PROBLEM REQUIREMENTS
If a line of the records contains the word "been", list it.

(Beginning of RECORDS)

(* ===== verification/ReactorRules.v ===== *)
(** * Bookkeeping of the event loop

    What it means that the scheduler and the reactor account for every
    operation: the unfinished operations of a context, its work, and the
    effect of each primitive step on them.  The theorems are in
    ReactorTheorems.v. *)

From S2P Require Import Prelude SocketOps OpQueue Scheduler EpollReactor.

(** ** What is assumed of the world and of the timer queues

    [watched w d]: the descriptor state [d] has been registered with epoll.
    Events are reported for such only. *)
Class WorldOk (W : Type) `{ReactorWorld W} := {
  watched : W -> op_ptr -> Prop;
  perform_ok o w : exists st w', perform o w = Ok (st, w') /\ forall d, watched w' d -> watched w d;
  set_op_ec_ok o e w d : watched (set_op_ec o e w) d -> watched w d;
  destroy_ok o w d : watched (destroy_reactor_op o w) d -> watched w d;
  epoll_ctl_ok op fd ev p w d :
    watched (epoll_ctl op fd ev p w).2 d -> watched w d \/ op = EPOLL_CTL_ADD /\ p = DescriptorPtr d;
  epoll_wait_ok timeout w d :
    (watched (epoll_wait timeout w).2 d -> watched w d) /\
    (DescriptorPtr d ∈ (epoll_wait timeout w).1.*1 -> watched w d);
  timerfd_ok flags sec nsec w d : watched (timerfd_settime flags sec nsec w) d -> watched w d;
  (** The error an operation will report: [set_op_ec] sets it, and the calls
      of the operating system leave it. *)
  op_ec : W -> op_ptr -> error_code;
  set_op_ec_ec o e w o' : op_ec (set_op_ec o e w) o' = if decide (o = o') then e else op_ec w o';
  epoll_ctl_ec op fd ev p w o : op_ec (epoll_ctl op fd ev p w).2 o = op_ec w o;
}.

(** The operations waiting in a timer queue: those that are taken out are no
    longer in it.  The law is shown for timer_queue in TimerQueueRefines.v. *)
Class TimerQueueOk (Q W : Type) `{TimerQueueBase Q W} `{ReactorWorld W} `{!WorldOk W} := {
  tq_ok : Q -> Prop;
  tq_waiting : Q -> list op_ptr;
  tq_ready_ok q w : tq_ok q -> exists ops q' w', tq_get_ready_timers q w = Ok (ops, q', w') /\
    tq_ok q' /\ tq_waiting q ≡ₚ ops ++ tq_waiting q' /\ forall d, watched w' d -> watched w d;
}.

(** ** The unfinished operations *)

Section books.
Context {Q W : Type} `{TimerQueueOk Q W}.
Abbreviation R := (Reactor Q W).
Implicit Types (r : R) (c : Ctx R) (d o : op_ptr) (t : op_type).

Definition is_state r o : bool := bool_decide (is_Some (states r !! o)).

(** The operations of a queue, without the task and the descriptors. *)
Definition user_ops r (q : list operation) : list op_ptr :=
  q ≫= fun op => match op with
                 | Operation o => if is_state r o then [] else [o]
                 | TaskOperation => []
                 end.

Definition waiting_in (m : gmap op_ptr descriptor_state) : list op_ptr :=
  (map_to_list m).*2 ≫= waiting_ops.

Definition waiting_timers (qs : list Q) : list op_ptr := qs ≫= tq_waiting.

(** Every operation that has been started and whose handler has not run. *)
Definition unfinished c : list op_ptr :=
  let s := scheduler c in let r := rest c in
  user_ops r (op_queue_ s ++ private_op_queue s) ++ waiting_in (states r) ++ waiting_timers (timer_queues_ r).

Definition work c : Z := outstanding_work_ (scheduler c) + private_outstanding_work (scheduler c).

(** The work counted in excess of the unfinished operations. *)
Definition balance c : Z := work c - Z.of_nat (length (unfinished c)).

(** Operations are not descriptor states, nor null; epoll watches existing
    states only. *)
Definition op_ok r o : Prop := o <> null /\ states r !! o = None.

Record wf c : Prop := {
  wf_null : states (rest c) !! null = None;
  wf_queues d s t o : states (rest c) !! d = Some s -> o ∈ op_queues s t -> op_ok (rest c) o;
  wf_timers o : o ∈ waiting_timers (timer_queues_ (rest c)) -> op_ok (rest c) o;
  wf_tq : Forall tq_ok (timer_queues_ (rest c));
  wf_sched o : Operation o ∈ op_queue_ (scheduler c) ++ private_op_queue (scheduler c) -> o <> null;
  wf_watched d : watched (world (rest c)) d -> is_Some (states (rest c) !! d);
  wf_private : 0 <= private_outstanding_work (scheduler c);
}.

(** *** Lists of operations *)

Lemma user_ops_app r q1 q2 : user_ops r (q1 ++ q2) = user_ops r q1 ++ user_ops r q2.
Proof. apply bind_app. Qed.

Lemma user_ops_same r r' q : states r = states r' -> user_ops r q = user_ops r' q.
Proof. intros E. unfold user_ops, is_state. by rewrite E. Qed.

Lemma user_ops_user r ops : (forall o, o ∈ ops -> op_ok r o) -> user_ops r (Operation <$> ops) = ops.
Proof.
  induction ops as [|o ops IH]; intros Ho; [done|].
  assert (op_ok r o) as [_ E] by (apply Ho; set_solver).
  cbn. unfold is_state. rewrite E. rewrite bool_decide_eq_false_2 by (by intros [??]).
  cbn. f_equal. apply IH. intros. apply Ho. set_solver.
Qed.

Lemma user_ops_dom r r' q : (forall o, is_state r o = is_state r' o) -> user_ops r q = user_ops r' q.
Proof.
  intros E. induction q as [|[|o] q IH]; [done|done|]. cbn. by rewrite E; f_equal.
Qed.

Lemma waiting_in_insert m d s : m !! d = None -> waiting_in (<[d:=s]> m) ≡ₚ waiting_ops s ++ waiting_in m.
Proof.
  intros Hd. unfold waiting_in.
  rewrite (map_to_list_insert m d s Hd). by rewrite fmap_cons, bind_cons.
Qed.

Lemma waiting_in_update m d s s' : m !! d = Some s ->
  exists others, waiting_in m ≡ₚ waiting_ops s ++ others /\ waiting_in (<[d:=s']> m) ≡ₚ waiting_ops s' ++ others.
Proof.
  intros Hd. exists (waiting_in (delete d m)). split.
  - rewrite <- waiting_in_insert by apply lookup_delete_eq. by rewrite insert_delete_id.
  - rewrite <- (insert_delete_eq m d s'). apply waiting_in_insert, lookup_delete_eq.
Qed.

Lemma elem_of_waiting_ops s o : o ∈ waiting_ops s <-> exists t, o ∈ op_queues s t.
Proof.
  unfold waiting_ops. rewrite !elem_of_app. split.
  - intros [?|[?|?]]; eauto.
  - intros [[] ?]; eauto.
Qed.

Lemma elem_of_user_ops r q o : o ∈ user_ops r q -> Operation o ∈ q /\ states r !! o = None.
Proof.
  unfold user_ops. rewrite list_elem_of_bind. intros ([|o'] & Ho & Hq); [set_solver|].
  unfold is_state in Ho. case_bool_decide as E; [set_solver|].
  apply list_elem_of_singleton in Ho as ->. split; [done|]. by apply eq_None_not_Some.
Qed.

(** *** Steps that change nothing that is accounted for *)

Definition quiet c c' : Prop :=
  op_queue_ (scheduler c') = op_queue_ (scheduler c) /\
  private_op_queue (scheduler c') = private_op_queue (scheduler c) /\
  outstanding_work_ (scheduler c') = outstanding_work_ (scheduler c) /\
  private_outstanding_work (scheduler c') = private_outstanding_work (scheduler c) /\
  stopped_ (scheduler c') = stopped_ (scheduler c) /\
  running (scheduler c') = running (scheduler c) /\
  states (rest c') = states (rest c) /\
  timer_queues_ (rest c') = timer_queues_ (rest c) /\
  forall d, watched (world (rest c')) d -> watched (world (rest c)) d.

Lemma quiet_refl c : quiet c c.
Proof. by unfold quiet. Qed.

Lemma quiet_trans c1 c2 c3 : quiet c1 c2 -> quiet c2 c3 -> quiet c1 c3.
Proof.
  intros (A1 & A2 & A3 & A4 & A5 & A6 & A7 & A8 & A9) (B1 & B2 & B3 & B4 & B5 & B6 & B7 & B8 & B9).
  unfold quiet. rewrite B1, B2, B3, B4, B5, B6, B7, B8. split_and!; try done. eauto.
Qed.

Lemma quiet_unfinished c c' : quiet c c' -> unfinished c' = unfinished c.
Proof.
  intros (E1 & E2 & _ & _ & _ & _ & E6 & E7 & _). unfold unfinished.
  rewrite E1, E2, E6, E7. f_equal. by apply user_ops_same.
Qed.

Lemma quiet_balance c c' : quiet c c' -> balance c' = balance c.
Proof.
  intros Hq. unfold balance, work. rewrite (quiet_unfinished _ _ Hq).
  destruct Hq as (_ & _ & -> & -> & _). done.
Qed.

Lemma quiet_wf c c' : quiet c c' -> wf c -> wf c'.
Proof.
  intros (E1 & E2 & E3 & E4 & _ & _ & E6 & E7 & E8) [].
  split; unfold op_ok; rewrite ?E1, ?E2, ?E3, ?E4, ?E6, ?E7; eauto.
Qed.

(** *** The rules *)

Definition with_sched (f : Scheduler -> Scheduler) c : Ctx R := mkCtx (f (scheduler c)) (rest c).
Definition with_rest (f : R -> R) c : Ctx R := mkCtx (scheduler c) (f (rest c)).

Lemma wp_get_sched c (Phi : Scheduler -> Ctx R -> Prop) : Phi (scheduler c) c -> wp get_sched c Phi.
Proof. intros HP. by apply wp_bind, wp_get, wp_ret. Qed.

Lemma wp_modify f c (Phi : unit -> Ctx R -> Prop) : Phi tt (with_sched f c) -> wp (modify f) c Phi.
Proof. intros HP. by apply wp_bind, wp_get, wp_put. Qed.

Lemma wp_modify_rest f c (Phi : unit -> Ctx R -> Prop) : Phi tt (with_rest f c) -> wp (modify_rest f) c Phi.
Proof. intros HP. by apply wp_bind, wp_get, wp_put. Qed.

Lemma wp_get_reactor c (Phi : R -> Ctx R -> Prop) : Phi (rest c) c -> wp get_reactor c Phi.
Proof. intros HP. by apply wp_bind, wp_get, wp_ret. Qed.

Lemma wp_load_state d s c (Phi : descriptor_state -> Ctx R -> Prop) :
  states (rest c) !! d = Some s -> Phi s c -> wp (load_state d) c Phi.
Proof.
  intros Hs HP. apply wp_bind, wp_get_reactor. unfold state_at. rewrite Hs. by eapply wp_lift.
Qed.

Lemma interrupt_quiet c : quiet c (with_rest interrupt c).
Proof.
  unfold with_rest, interrupt, ctl.
  destruct (epoll_ctl _ _ _ _ _) as [[x y] w'] eqn:E. unfold quiet. simpl. split_and!; try done.
  intros d Hd. pose proof (epoll_ctl_ok EPOLL_CTL_MOD interrupter_fd
    (Z.lor (Z.lor EPOLLIN EPOLLERR) EPOLLET) InterrupterPtr (world (rest c)) d) as Hok.
  rewrite E in Hok. by destruct (Hok Hd) as [|[? ?]].
Qed.

(** ... nor the error of any operation. *)
Definition keeps_ec c c' : Prop := forall o, op_ec (world (rest c')) o = op_ec (world (rest c)) o.

Lemma interrupt_keeps_ec c : keeps_ec c (with_rest interrupt c).
Proof.
  intros o. unfold with_rest, interrupt, ctl. pose proof (epoll_ctl_ec EPOLL_CTL_MOD interrupter_fd
    (Z.lor (Z.lor EPOLLIN EPOLLERR) EPOLLET) InterrupterPtr (world (rest c)) o) as Hec.
  destruct (epoll_ctl _ _ _ _ _) as [[x y] w']. exact Hec.
Qed.

Lemma wp_interrupt_task_ec c : wp interrupt_task c (fun _ c' => quiet c c' /\ keeps_ec c c').
Proof.
  unfold interrupt_task. apply wp_bind, wp_get_sched.
  destruct (negb _ && _); [|by apply wp_ret; split; [apply quiet_refl|intros o]].
  apply wp_bind, wp_modify, wp_modify_rest. split; [|exact (interrupt_keeps_ec (with_sched (set_interrupted true) c))].
  eapply quiet_trans; [|apply interrupt_quiet]. done.
Qed.

Lemma wp_interrupt_task c : wp interrupt_task c (fun _ c' => quiet c c').
Proof. eapply wp_mono; [apply wp_interrupt_task_ec|]. by intros ? c' [? _]. Qed.

Lemma wp_quiet {A} (m : prog (Ctx R) A) c c0 (Phi : A -> Ctx R -> Prop) :
  wp m c (fun _ c' => quiet c c') -> (forall a c', quiet c c' -> Phi a c') -> wp m c Phi.
Proof. intros Hm HP. eapply wp_mono; [exact Hm|]. simpl. auto. Qed.

Lemma wp_stop c : wp stop c (fun _ c' => quiet (with_sched (set_stopped true) c) c').
Proof.
  unfold stop, stop_all_threads. apply wp_bind, wp_modify. unfold interrupt_task.
  apply wp_bind, wp_get_sched.
  destruct (negb _ && _); [|by apply wp_ret].
  apply wp_bind, wp_modify, wp_modify_rest.
  eapply quiet_trans; [|apply interrupt_quiet]. done.
Qed.

(** The queue and the counts after each operation of the scheduler. *)
Definition add_queue (ops : list operation) : Scheduler -> Scheduler :=
  fun s => set_op_queue (op_queue_ s ++ ops) s.
Definition add_work (n : Z) : Scheduler -> Scheduler := fun s => set_work (outstanding_work_ s + n) s.
Definition add_private (ops : list operation) (n : Z) : Scheduler -> Scheduler :=
  fun s => set_thread (running s) (private_op_queue s ++ ops) (private_outstanding_work s + n) s.

Lemma wp_enqueue_ec ops c :
  wp (enqueue ops) c (fun _ c' => quiet (with_sched (add_queue ops) c) c' /\ keeps_ec c c').
Proof.
  unfold enqueue. apply wp_bind, wp_get_sched, wp_bind, wp_modify.
  exact (wp_interrupt_task_ec (with_sched (add_queue ops) c)).
Qed.

Lemma wp_enqueue ops c : wp (enqueue ops) c (fun _ c' => quiet (with_sched (add_queue ops) c) c').
Proof. eapply wp_mono; [apply wp_enqueue_ec|]. by intros ? c' [? _]. Qed.

Lemma wp_push_private ops n c : wp (push_private ops n) c (fun _ c' => c' = with_sched (add_private ops n) c).
Proof. unfold push_private. by apply wp_bind, wp_get_sched, wp_modify. Qed.

Lemma wp_work_started c : wp work_started c (fun _ c' => c' = with_sched (add_work 1) c).
Proof. unfold work_started. by apply wp_bind, wp_get_sched, wp_modify. Qed.

(** [work_finished] takes one unit of work, and stops the scheduler with the
    last. *)
Lemma wp_work_finished c : wp work_finished c (fun _ c' =>
  let n := outstanding_work_ (scheduler c) - 1 in
  quiet (with_sched (if n =? 0 then set_stopped true ∘ set_work n else set_work n) c) c').
Proof.
  unfold work_finished. apply wp_bind, wp_get_sched, wp_bind, wp_modify.
  destruct (_ =? 0); [|by apply wp_ret]. eapply wp_mono; [apply wp_stop|]. by intros ? c' Hq.
Qed.
End books.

(End of RECORDS)

WRITTEN REPLY
    [watched w d]: the descriptor state [d] has been registered with epoll.
(** Every operation that has been started and whose handler has not run. *)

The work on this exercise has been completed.